WHAT YOU HAVE TO DO:
Every line below that holds the string "UuidApi" must be copied.

DATA UNDER STUDY:
(* ===== verification/BookFacts.v ===== *)
(** * The order book keeps its invariant and implements the priority queues

    Each operation of [OrderBook] preserves [book_wf] and acts on the queues of
    resting orders as the specification of [PriceTime] says: [insert_order] is
    the stable insertion, [cancel_order] removes one order, [pop_front] drops the
    head. *)

From S2P Require Import Prelude External BTreeMap Types OrderBook Levels PriceTime.

(** ** Abstraction *)

Section abstraction.
Context {DA : DecimalApi} {UA : UuidApi} {SA : SlabApi}.
Context (lot : Z).

Definition price_val (p : option Price) : Z := from_option dec_val 0 p.

Definition abs_order (o : Order) : aorder :=
  {| a_id := o_id o; a_price := price_val (o_price o);
     a_quantity := lots lot (o_quantity o); a_filled := lots lot (o_filled o);
     a_status := o_status o |}.

Definition abs_queue (sd : Side) (b : OrderBook) : list aorder :=
  abs_order <$> queue sd b.

Lemma a_left_abs (o : Order) : a_left (abs_order o) = lots_left lot o.
Proof. done. Qed.
End abstraction.

Section facts.
Context {DA : DecimalApi} {DL : DecimalLaws DA} {UA : UuidApi}
  {SA : SlabApi} {SL : SlabLaws SA}.

Implicit Types (b : OrderBook) (sd : Side) (p : Price) (k : SlabKey) (o : Order).

(** ** Resolving entries to orders *)

Definition resolve (s : Slab Order) (es : list (Price * SlabKey)) : list Order :=
  omap (slab_get s) es.*2.

Lemma resolve_app s es1 es2 : resolve s (es1 ++ es2) = resolve s es1 ++ resolve s es2.
Proof. unfold resolve. by rewrite fmap_app, omap_app. Qed.

Lemma resolve_cons s p k o es :
  slab_get s k = Some o -> resolve s ((p, k) :: es) = o :: resolve s es.
Proof. intros H. unfold resolve. csimpl. by rewrite H. Qed.

Lemma resolve_ext s s' es :
  (forall k, k ∈ es.*2 -> slab_get s' k = slab_get s k) -> resolve s' es = resolve s es.
Proof. intros H. by apply omap_ext_in. Qed.

Lemma entry_ok_ext s s' sd e :
  slab_get s' e.2 = slab_get s e.2 -> entry_ok s sd e -> entry_ok s' sd e.
Proof. intros E (o & q & H & ?). exists o, q. by rewrite E. Qed.

Lemma entries_ok_ext s s' sd es :
  (forall k, k ∈ es.*2 -> slab_get s' k = slab_get s k) ->
  Forall (entry_ok s sd) es -> Forall (entry_ok s' sd) es.
Proof.
  intros E. rewrite !Forall_forall. intros H e He.
  apply (entry_ok_ext s); [|by apply H]. apply E. by apply list_elem_of_fmap_2.
Qed.

(** A property of the prices of entries is one of the prices of their orders. *)
Lemma resolve_forall (lot : Z) s sd es (P : Z -> Prop) :
  Forall (entry_ok s sd) es -> Forall (fun e => P (dec_val e.1)) es ->
  Forall (fun a => P (a_price a)) (abs_order lot <$> resolve s es).
Proof.
  intros Hok HP. apply Forall_fmap.
  induction Hok as [|[p k] es (o & q & Hg & _ & Hq & E) Hok IH]; [constructor|].
  apply Forall_cons in HP as [HP1 HP2]. cbn in Hg.
  rewrite (resolve_cons _ _ _ o) by done. constructor; [|by apply IH].
  cbn. rewrite Hq. cbn. by rewrite E.
Qed.

Lemma entry_ok_key s sd es k :
  Forall (entry_ok s sd) es -> k ∈ es.*2 -> exists o, slab_get s k = Some o /\ o_side o = sd.
Proof.
  intros Hok (e & -> & He)%list_elem_of_fmap. rewrite Forall_forall in Hok.
  destruct (Hok e He) as (o & q & ? & ? & _). by exists o.
Qed.

(** ** The empty book *)

Lemma book_new_wf : book_wf (OrderBook_new : OrderBook).
Proof.
  split.
  - intros [|]; split; cbn; try constructor.
  - intros k o. cbn. by rewrite slab_get_new.
  - intros id k. cbn. by rewrite lookup_empty.
Qed.

Lemma book_new_indexed : book_indexed (OrderBook_new : OrderBook).
Proof. intros k o. cbn. by rewrite slab_get_new. Qed.

Lemma queue_new sd : queue sd (OrderBook_new : OrderBook) = [].
Proof. by destruct sd. Qed.

(** ** Component access *)

Lemma side_map_set_same sd m b : side_map sd (set_side_map sd m b) = m.
Proof. by destruct sd. Qed.

Lemma side_map_set_other sd sd' m b :
  sd <> sd' -> side_map sd' (set_side_map sd m b) = side_map sd' b.
Proof. by destruct sd, sd'. Qed.

Lemma ob_orders_set_side sd m b : ob_orders (set_side_map sd m b) = ob_orders b.
Proof. by destruct sd. Qed.

Lemma ob_index_set_side sd m b : ob_index (set_side_map sd m b) = ob_index b.
Proof. by destruct sd. Qed.

Lemma side_map_set_orders sd s b : side_map sd (set_orders s b) = side_map sd b.
Proof. by destruct sd. Qed.

Lemma side_map_set_index sd i b : side_map sd (set_index i b) = side_map sd b.
Proof. by destruct sd. Qed.

Lemma ob_orders_set_orders s b : ob_orders (set_orders s b) = s.
Proof. done. Qed.

Lemma ob_orders_set_index i b : ob_orders (set_index i b) = ob_orders b.
Proof. done. Qed.

Lemma ob_index_set_orders s b : ob_index (set_orders s b) = ob_index b.
Proof. done. Qed.

Lemma ob_index_set_index i b : ob_index (set_index i b) = i.
Proof. done. Qed.

Lemma wf_levels_ok b sd : book_wf b -> levels_ok (side_map sd b).
Proof. intros H. destruct (wf_side b H sd). by split. Qed.

(** A resting order sits in its side at its price. *)
Lemma wf_entry b k o :
  book_wf b -> slab_get (ob_orders b) k = Some o ->
  exists e1 p q e2, entries (o_side o) (side_map (o_side o) b) = e1 ++ (p, k) :: e2 /\
    o_price o = Some q /\ q ≡ p.
Proof.
  intros Hwf Hg. pose proof (wf_cover b Hwf k o Hg) as Hin.
  apply list_elem_of_fmap in Hin as ([p k'] & E & Hin). cbn in E. subst k'.
  pose proof (sw_entries _ _ _ (wf_side b Hwf (o_side o))) as Hok.
  rewrite Forall_forall in Hok. destruct (Hok _ Hin) as (o' & q & Hg' & _ & Hq & E).
  cbn in *. simplify_eq. apply list_elem_of_split in Hin as (e1 & e2 & ->).
  by exists e1, p, q, e2.
Qed.

(** ** Adding a key *)

Lemma add_key_wf b b' k o e1 e2 p' :
  book_wf b -> slab_get (ob_orders b) k = None ->
  (forall j, slab_get (ob_orders b') j =
     if decide (j = k) then Some o else slab_get (ob_orders b) j) ->
  ob_index b' = <[o_id o := k]> (ob_index b) ->
  entries (o_side o) (side_map (o_side o) b) = e1 ++ e2 ->
  entries (o_side o) (side_map (o_side o) b') = e1 ++ (p', k) :: e2 ->
  levels_ok (side_map (o_side o) b') ->
  (forall sd, sd <> o_side o -> side_map sd b' = side_map sd b) ->
  (exists q, o_price o = Some q /\ q ≡ p') ->
  book_wf b' /\
  queue (o_side o) b = resolve (ob_orders b) e1 ++ resolve (ob_orders b) e2 /\
  queue (o_side o) b' = resolve (ob_orders b) e1 ++ o :: resolve (ob_orders b) e2 /\
  (forall sd, sd <> o_side o -> queue sd b' = queue sd b).
Proof.
  intros Hwf Hnone Hget Hidx He He' Hok Hother Hp.
  assert (Hfresh : forall sd j, j ∈ (entries sd (side_map sd b)).*2 -> j <> k).
  { intros sd j Hj ->. pose proof (sw_entries _ _ _ (wf_side b Hwf sd)) as Hes.
    destruct (entry_ok_key _ _ _ _ Hes Hj) as (o' & Hg & _). congruence. }
  assert (Hsame : forall sd j, j ∈ (entries sd (side_map sd b)).*2 ->
    slab_get (ob_orders b') j = slab_get (ob_orders b) j).
  { intros sd j Hj. rewrite Hget, decide_False; [done|by eapply Hfresh]. }
  assert (Hk : slab_get (ob_orders b') k = Some o) by (by rewrite Hget, decide_True).
  pose proof (Hsame (o_side o)) as Hs. pose proof (Hfresh (o_side o)) as Hf.
  rewrite He in Hs, Hf. rewrite fmap_app in Hs, Hf.
  pose proof (wf_side b Hwf (o_side o)) as [_ _ Hes Hnd]. rewrite He in Hes, Hnd.
  apply Forall_app in Hes as [Hes1 Hes2]. rewrite fmap_app in Hnd.
  split; [|split; [|split]].
  - split.
    + intros sd. destruct (decide (sd = o_side o)) as [->|Hsd].
      * split; [apply Hok|apply Hok| |]; rewrite He'.
        -- apply Forall_app. split; [|constructor].
           ++ apply (entries_ok_ext (ob_orders b)); [set_solver|done].
           ++ destruct Hp as (q & Hq & E). by exists o, q.
           ++ apply (entries_ok_ext (ob_orders b)); [set_solver|done].
        -- rewrite fmap_app. csimpl. rewrite <-Permutation_middle. constructor; [|done].
           intros Hin. by apply (Hf k).
      * rewrite Hother by done. pose proof (wf_side b Hwf sd) as [H1 H2 H3 H4].
        split; try done. apply (entries_ok_ext (ob_orders b)); [by apply Hsame|done].
    + intros j o'. rewrite Hget. case_decide as Hj; [intros [= <-]; subst j|].
      * rewrite He', fmap_app. csimpl. set_solver.
      * intros Hg. apply (wf_cover b Hwf) in Hg.
        destruct (decide (o_side o' = o_side o)) as [Hsd|Hsd].
        -- rewrite Hsd in *. rewrite He' . rewrite He in Hg.
           rewrite !fmap_app in *. csimpl. set_solver.
        -- by rewrite Hother.
    + intros id j. rewrite Hidx. intros [[<- <-]|[Hne Hl]]%lookup_insert_Some; [by exists o|].
      apply (wf_index b Hwf) in Hl as (o' & Hg & Hid). exists o'. split; [|done].
      rewrite Hget, decide_False; [done|congruence].
  - unfold queue. rewrite He. apply resolve_app.
  - unfold queue. rewrite He'. fold (resolve (ob_orders b') (e1 ++ (p', k) :: e2)).
    rewrite resolve_app, (resolve_cons _ _ _ o) by done.
    by rewrite !(resolve_ext (ob_orders b) (ob_orders b')) by set_solver.
  - intros sd Hsd. unfold queue. rewrite Hother by done. by apply resolve_ext, Hsame.
Qed.

(** ** Removing a key *)

Lemma remove_key_wf b b' k o e1 e2 p' :
  book_wf b -> slab_get (ob_orders b) k = Some o ->
  (forall j, slab_get (ob_orders b') j =
     if decide (j = k) then None else slab_get (ob_orders b) j) ->
  ob_index b' = delete (o_id o) (ob_index b) ->
  entries (o_side o) (side_map (o_side o) b) = e1 ++ (p', k) :: e2 ->
  entries (o_side o) (side_map (o_side o) b') = e1 ++ e2 ->
  levels_ok (side_map (o_side o) b') ->
  (forall sd, sd <> o_side o -> side_map sd b' = side_map sd b) ->
  book_wf b' /\
  queue (o_side o) b = resolve (ob_orders b) e1 ++ o :: resolve (ob_orders b) e2 /\
  queue (o_side o) b' = resolve (ob_orders b) e1 ++ resolve (ob_orders b) e2 /\
  (forall sd, sd <> o_side o -> queue sd b' = queue sd b).
Proof.
  intros Hwf Hk Hget Hidx He He' Hok Hother.
  assert (Hsame : forall j, j <> k -> slab_get (ob_orders b') j = slab_get (ob_orders b) j).
  { intros j Hj. by rewrite Hget, decide_False. }
  assert (Hside : forall sd j, sd <> o_side o ->
    j ∈ (entries sd (side_map sd b)).*2 -> j <> k).
  { intros sd j Hsd Hj ->. pose proof (sw_entries _ _ _ (wf_side b Hwf sd)) as Hes.
    destruct (entry_ok_key _ _ _ _ Hes Hj) as (o' & Hg & <-). congruence. }
  pose proof (wf_side b Hwf (o_side o)) as [_ _ Hes Hnd]. rewrite He in Hes, Hnd.
  apply Forall_app in Hes as [Hes1 [_ Hes2]%Forall_cons].
  rewrite fmap_app in Hnd. csimpl in Hnd. rewrite <-Permutation_middle in Hnd.
  apply NoDup_cons in Hnd as [Hnk Hnd].
  assert (Hne : forall j, j ∈ e1.*2 \/ j ∈ e2.*2 -> j <> k) by set_solver.
  split; [|split; [|split]].
  - split.
    + intros sd. destruct (decide (sd = o_side o)) as [->|Hsd].
      * split; [apply Hok|apply Hok| |]; rewrite He'.
        -- apply Forall_app.
           split; apply (entries_ok_ext (ob_orders b)); try done; intros; apply Hsame; auto.
        -- by rewrite fmap_app.
      * rewrite Hother by done. pose proof (wf_side b Hwf sd) as [H1 H2 H3 H4].
        split; try done. apply (entries_ok_ext (ob_orders b)); [|done].
        intros j Hj. apply Hsame. by eapply Hside.
    + intros j o'. rewrite Hget. case_decide as Hj; [done|].
      intros Hg. apply (wf_cover b Hwf) in Hg.
      destruct (decide (o_side o' = o_side o)) as [Hsd|Hsd].
      * rewrite Hsd in *. rewrite He'. rewrite He in Hg.
        rewrite !fmap_app in *. csimpl in *. set_solver.
      * by rewrite Hother.
    + intros id j. rewrite Hidx. intros [Hid Hl]%lookup_delete_Some.
      apply (wf_index b Hwf) in Hl as (o' & Hg & Hid'). exists o'. split; [|done].
      rewrite Hsame; [done|congruence].
  - unfold queue. rewrite He. fold (resolve (ob_orders b) (e1 ++ (p', k) :: e2)).
    by rewrite resolve_app, (resolve_cons _ _ _ o).
  - unfold queue. rewrite He'. fold (resolve (ob_orders b') (e1 ++ e2)).
    rewrite resolve_app. f_equal; apply resolve_ext; intros; apply Hsame; auto.
  - intros sd Hsd. unfold queue. rewrite Hother by done.
    apply resolve_ext. intros j Hj. apply Hsame. by eapply Hside.
Qed.
End facts.

#[export] Hint Rewrite @side_map_set_same @side_map_set_orders @side_map_set_index
  @ob_orders_set_side @ob_orders_set_orders @ob_orders_set_index
  @ob_index_set_side @ob_index_set_orders @ob_index_set_index : book.
#[export] Hint Rewrite @side_map_set_other using done : book.
#[export] Hint Resolve wf_levels_ok book_new_wf : clob.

SOLUTION:
Context {DA : DecimalApi} {UA : UuidApi} {SA : SlabApi}.
Context {DA : DecimalApi} {DL : DecimalLaws DA} {UA : UuidApi}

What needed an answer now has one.